Quinto, a 29 punti, il Valtramigna Cazzano di mister Omar Lovato, violato nel suo “Emilio Steccanella”, per 1 a 2 dai “leoni biancazzurri” del San Giovanni Ilarione di mister Fabio Gonella. Al gol iniziale dei sangiovannei realizzato da Luca Galiotto, classe 1998, rispondono i bianco-rossi di Cazzano di Tramigna con “Varenne” Giovanni Lorenzi. Poi, è il centrocampista 1991 Michele Righetto a mettere…in riga i valligiani grazie a un suo mortaio. Vittoria esterna, 0 a 1, anche per l’Illasi di mister Cristian Cordioli: a decretare la seconda sconfitta consecutiva dei giallo-rossi di Isola della Scala affidati ad Andrea Greggio ci pensa il sanmartinese Thomas Bertagna, classe 1989, anche ex Juventina Valpantena. A Montecchia di Crosara, la partita fra l’SSD Valdalpone di mister Giuseppe Allocca – ex Bovolone 1918 – e il Bovolone di mister Domenico Letteriello – termina senza vincitori nè vinti, ovvero sul 2 a 2. Duplice il vantaggio dei “rosso-neri del Menago” presieduti da Paolo Zago da Aselogna di Cerea, grazie a Luca Scarabello, ma la rimonta dei monscledensi biancazzurri del diesse il commercialista Emilio Cavazza, classe 1960, è opera dell’ex sangiovanneo, il 1999 Filippo Gecchele, e dell’ex virtussino, il coetaneo Michele Castagnini.

All'”Antonio Perlato”, l’A.C. Tregnago del presidente Gabriele Rizzìn sta sfogliando la “rosa” dei candidati alla panca lasciata vacante dal soavese Adriano Laperni: intanto, al suo posto, viene incaricato il trainer degli Juniores Regionali Matteo Bonomi, poi, questa settimana si attende la fumata bianca, da un fazzoletto di mister che ruoteranno, dicono gli addetti ai lavori, tra chi era presente ieri alla partita, ovvero Paolo Mosca, Meneghini, Zenari e Beppe Castagna (favorito pare proprio quest’ultimo, non foss’altro che è tregnaghese!). Ebbene, è già un buon viatico aver sedato le “furie” dei “leoncini della Bassa” giallo e blu sguinzagliati da mister Cesare Bruschi; in vantaggio grazie a “Charlie” Luca Pasquali, ma poi, raggiunti dal colpo sferrato da Michele Gugole, centrocampista navigato (1982).

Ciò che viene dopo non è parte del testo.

Lemma unlimited_ok w b bev rl : world_ok w -> bevs w !! b = Some bev -> rate_limiting bev = Some rl ->
  let w := upd_rlim w b (fun rl => {| rl with cfg := None |}) in
  let w := upd_bev w b (fun bev => bufferevent_unsuspend_ true BEV_SUSPEND_BW (bufferevent_unsuspend_ false BEV_SUSPEND_BW bev)) in
  world_ok (if refill_init rl then del_refill w b else w).
Proof.
  intros W Hb Hr. cbv zeta. set (rl1 := Rlim (group rl) (limit rl) None (refill_init rl) (refill_pending rl)).
  rewrite (upd_rlim_set w b bev rl) by done. change ({| rl with cfg := None |}) with rl1.
  rewrite (upd_bev_set _ b (set_rlim rl1 bev)), set_bev_twice by apply set_bev_eq.
  change (bufferevent_unsuspend_ true BEV_SUSPEND_BW (bufferevent_unsuspend_ false BEV_SUSPEND_BW ?x)) with (switch false true (switch false false x)).
  rewrite !switch_rlim. set (bev2 := switch false true (switch false false bev)).
  assert (Hfin : forall p, world_ok (set_bev w b (set_rlim (Rlim (group rl) (limit rl) None (refill_init rl) p) bev2))).
  { intros p. pose proof (wo_bev _ _ _ _ W b bev Hb) as Hok. pose proof (bo_rlim _ _ _ Hok rl Hr) as Hrl.
    assert (Hbw : forall wr, bw_suspended wr bev2 = false) by (intros wr; unfold bev2; rewrite !bw_switch; by destruct wr).
    assert (Hbit : forall wr, group_bit wr bev2 = group_bit wr bev) by (intros wr; unfold bev2; by rewrite !bit_switch).
    destruct (switch_config true false BEV_SUSPEND_BW (switch false false bev)) as (C1 & C2 & C3).
    destruct (switch_config false false BEV_SUSPEND_BW bev) as (B1 & B2 & B3).
    eapply bev_step; [done | done | | split; [cbn; by rewrite Hr | exact Hbit]].
    eapply (bev_ok_intro _ _ bev _ (Rlim (group rl) (limit rl) None (refill_init rl) p)); [done | by apply switch_ok, switch_ok, Hok | by etransitivity | by etransitivity | done |].
    destruct Hrl. split; try done; cbn.
    - intros _ wr Hw. assert (bw_suspended wr bev2 = true) by exact Hw. congruence.
    - intros Hg wr. etransitivity; [exact (Hbit wr) | auto]. }
  destruct (refill_init rl); [|apply Hfin]. unfold del_refill.
  rewrite (upd_rlim_set _ b (set_rlim rl1 bev2) rl1), set_bev_twice by (apply set_bev_eq || done). apply Hfin.
Qed.

Lemma set_rate_limit_ok alloc w b bev oc : world_ok w -> bevs w !! b = Some bev ->
  exists r w', bufferevent_set_rate_limit cfg_of event_add_ok alloc w b oc = Some (r, w') /\ world_ok w'.
Proof.
  intros W Hb. pose proof (wo_bev _ _ _ _ W b bev Hb) as Hok. unfold bufferevent_set_rate_limit. rewrite Hb. cbn [mbind option_bind].
  destruct oc as [c|].
  2: { do 2 eexists. split; [done|]. destruct (rate_limiting bev) as [rl|] eqn:Hr; [|done]. by eapply unlimited_ok. }
  destruct (get_tick_ok (now w) (cfg_of c) (proj2 (cfgs_ok c))) as (tick & Ht & Hu). rewrite Ht. cbn [mbind option_bind].
  destruct (rate_limiting bev) as [rl|] eqn:Hr.
  - case_bool_decide; [eauto|]. pose proof (limited_run w b bev rl c tick Hb (ro_init _ _ _ _ (bo_rlim _ _ _ Hok rl Hr))) as E.
    do 2 eexists. split; [exact E|].
    destruct (limited_ok cfg_of event_add_ok cfgs_ok c tick rl bev) as [H1 H2]; [done..|]. by eapply bev_step.
  - destruct alloc; [|eauto]. destruct (set_world_eq w b bev Hb Hr W) as [W1 Hb1]. set (bev0 := set_rlim _ bev) in *.
    pose proof (limited_run w b bev new_rlim c tick Hb ltac:(done)) as E. do 2 eexists. split; [exact E|].
    replace (limited c tick new_rlim bev) with (limited c tick new_rlim bev0) by (unfold limited, bev0; cbv zeta; by rewrite !switch_rlim).
    rewrite <- (set_bev_twice w b bev0). destruct (limited_ok cfg_of event_add_ok cfgs_ok c tick new_rlim bev0) as [H1 H2]; [by eapply wo_bev | done | done|].
    by eapply bev_step.
Qed.

(** ** Leaving a group. *)
Definition without b (gr : bufferevent_rate_limit_group) : bufferevent_rate_limit_group :=
  {| gr with n_members := n_members gr - 1; members := filter (fun x => x <> b) (members gr) |}.
Lemma filter_out_absent (l : list Z) b : b ∉ l -> filter (fun x => x <> b) l = l.
Proof.
  induction l as [|x l IH]; intros Hb; [done|]. apply not_elem_of_cons in Hb as [Hx Hl]. rewrite filter_cons, decide_True by done. by rewrite IH.
Qed.
Lemma filter_out_length (l : list Z) b : NoDup l -> b ∈ l -> length (filter (fun x => x <> b) l) = pred (length l).
Proof.
  intros Hn Hb. induction Hn as [|x l Hx Hn IH]; [by apply elem_of_nil in Hb|]. rewrite filter_cons. destruct (decide (x <> b)) as [Hne|He].
  - cbn. apply elem_of_cons in Hb as [->|Hb]; [done|]. rewrite IH by done. destruct l; [by apply elem_of_nil in Hb|]. done.
  - apply dec_stable in He as ->. cbn. by rewrite filter_out_absent.
Qed.
Lemma without_ok b gr : group_ok gr -> b ∈ members gr -> group_ok (without b gr).
Proof.
  intros [] Hb. split; try done; cbn.
  - by apply NoDup_filter.
  - rewrite filter_out_length, go_len by done. destruct (members gr); [by apply elem_of_nil in Hb|]. cbn [length pred]. lia.
Qed.

(** The groups after [b] has left its group, if it was in one. *)
Definition groups_without w b : gmap Z bufferevent_rate_limit_group :=
  match group_of w b with Some g => alter (without b) g (groups w) | None => groups w end.
Lemma groups_without_lookup w b g gr' : world_ok w -> groups_without w b !! g = Some gr' -> exists gr, groups w !! g = Some gr /\ group_ok gr' /\
  (forall wr, GROUP_SUSPENDED wr gr' = GROUP_SUSPENDED wr gr /\ pending_unsuspend wr gr' = pending_unsuspend wr gr) /\
  forall x, x ∈ members gr' <-> x ∈ members gr /\ x <> b.
Proof.
  intros W Hg. unfold groups_without in Hg. destruct (group_of w b) as [g0|] eqn:E.
  - destruct (proj1 (wo_member _ _ _ _ W b g0) E) as (gr0 & Hg0 & Hi). destruct (decide (g = g0)) as [->|Hne].
    + rewrite lookup_alter_eq, Hg0 in Hg. injection Hg as <-. exists gr0. split; [done|]. split; [apply without_ok; [by eapply wo_group | done]|].
      split; [done|]. intros x. cbn. rewrite list_elem_of_filter. tauto.
    + rewrite lookup_alter_ne in Hg by done. exists gr'. split; [done|]. split; [by eapply wo_group|]. split; [done|].
      intros x. split; [|tauto]. intros Hi'. split; [done|]. intros ->. assert (group_of w b = Some g); [apply (wo_member _ _ _ _ W); eauto | congruence].
  - exists gr'. split; [done|]. split; [by eapply wo_group|]. split; [done|]. intros x. split; [|tauto]. intros Hi'. split; [done|]. intros ->.
    assert (group_of w b = Some g); [apply (wo_member _ _ _ _ W); eauto | congruence].
Qed.
Lemma groups_without_some w b g gr : groups w !! g = Some gr -> exists gr', groups_without w b !! g = Some gr'.
Proof.
  intros Hg. unfold groups_without. destruct (group_of w b) as [g0|]; [|eauto]. destruct (decide (g = g0)) as [->|Hne].
  - rewrite lookup_alter_eq, Hg. by eexists.
  - rewrite lookup_alter_ne by done. eauto.
Qed.
Lemma leave_ok w b w' : world_ok w -> groups w' = groups_without w b ->
  (forall x, x <> b -> bevs w' !! x = bevs w !! x) ->
  (forall bev', bevs w' !! b = Some bev' -> bev_ok bev' /\ (rl ← rate_limiting bev'; group rl) = None) -> world_ok w'.
Proof.
  intros W Hgs Hx Hb'.
  assert (Hof : forall x, x <> b -> group_of w' x = group_of w x) by (intros x Hne; unfold group_of; by rewrite Hx).
  assert (Hofb : group_of w' b = None).
  { unfold group_of. destruct (bevs w' !! b) as [bev'|] eqn:E; [|done]. by apply Hb'. }
  pose proof (fun g gr' => groups_without_lookup w b g gr' W) as Hgr. pose proof (fun g gr => groups_without_some w b g gr) as Hgr2.
  rewrite <- Hgs in Hgr, Hgr2.
  split.
  - intros x bx Hbx. destruct (decide (x = b)) as [->|Hne]; [by apply Hb'|]. rewrite Hx in Hbx by done. by eapply wo_bev.
  - intros g gr' (gr & _ & Hok & _)%Hgr. done.
  - intros x g. destruct (decide (x = b)) as [->|Hne].
    + rewrite Hofb. split; [done|]. intros (gr' & Hg' & Hi). destruct (Hgr g gr' Hg') as (gr & _ & _ & _ & Hm). by destruct (proj1 (Hm _) Hi).
    + rewrite Hof, (wo_member _ _ _ _ W) by done. split; intros (gr & Hg & Hi).
      * destruct (Hgr2 g gr Hg) as (gr' & Hg'). exists gr'. split; [done|]. destruct (Hgr g gr' Hg') as (gr0 & Hg0 & _ & _ & Hm). apply Hm. split; [congruence | done].
      * destruct (Hgr g gr Hg) as (gr0 & Hg0 & _ & _ & Hm). exists gr0. split; [done|]. by destruct (proj1 (Hm _) Hi).
  - intros g gr' wr x bx Hg' Hi Hbx. destruct (Hgr g gr' Hg') as (gr & Hg & _ & Hs & Hm). destruct (proj1 (Hm _) Hi) as [Hi' Hne]. destruct (Hs wr) as [-> ->]. rewrite Hx in Hbx by done. by eapply wo_resumed.
  - intros Ha g gr' wr x bx Hg' Hi Hbx. destruct (Hgr g gr' Hg') as (gr & Hg & _ & Hs & Hm). destruct (proj1 (Hm _) Hi) as [Hi' Hne]. destruct (Hs wr) as [-> _]. rewrite Hx in Hbx by done. by eapply wo_suspended.
Qed.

Al “Nicola Pasetto”, l’A.C. Pozzo di mister Davide Godi ottiene la prima vittoria della stagione, superando per 3 a 2 il Real San Zeno Arzignano di mister Massimo Cappellini, vecchia conoscenza del nostro calcio dilettantistico (ex Casaleone di Eccellenza). Vittoria, oseremo scrivere, proprio della volontà, in quanto i vicentini si erano portati sul doppio vantaggio a firma del centrocampista 1993 Nicola Dalla Bona e dell’avanti 1991 Andrea Romellini. Poi, rossoblu del presidente Roberto Praga trascinati dal furioso, scatenato bomber Alexander Pesic (doppietta per il “cosacco”), preceduto dall’urlo assordante dell’ex raldonate, il classe 1992 Matteo Bertasini, il trionfo tanto voluto quanto inatteso per quasi un’ora di partita. Pozzo sempre ultimo ma ora a soli tre punti dal Casteldazzano.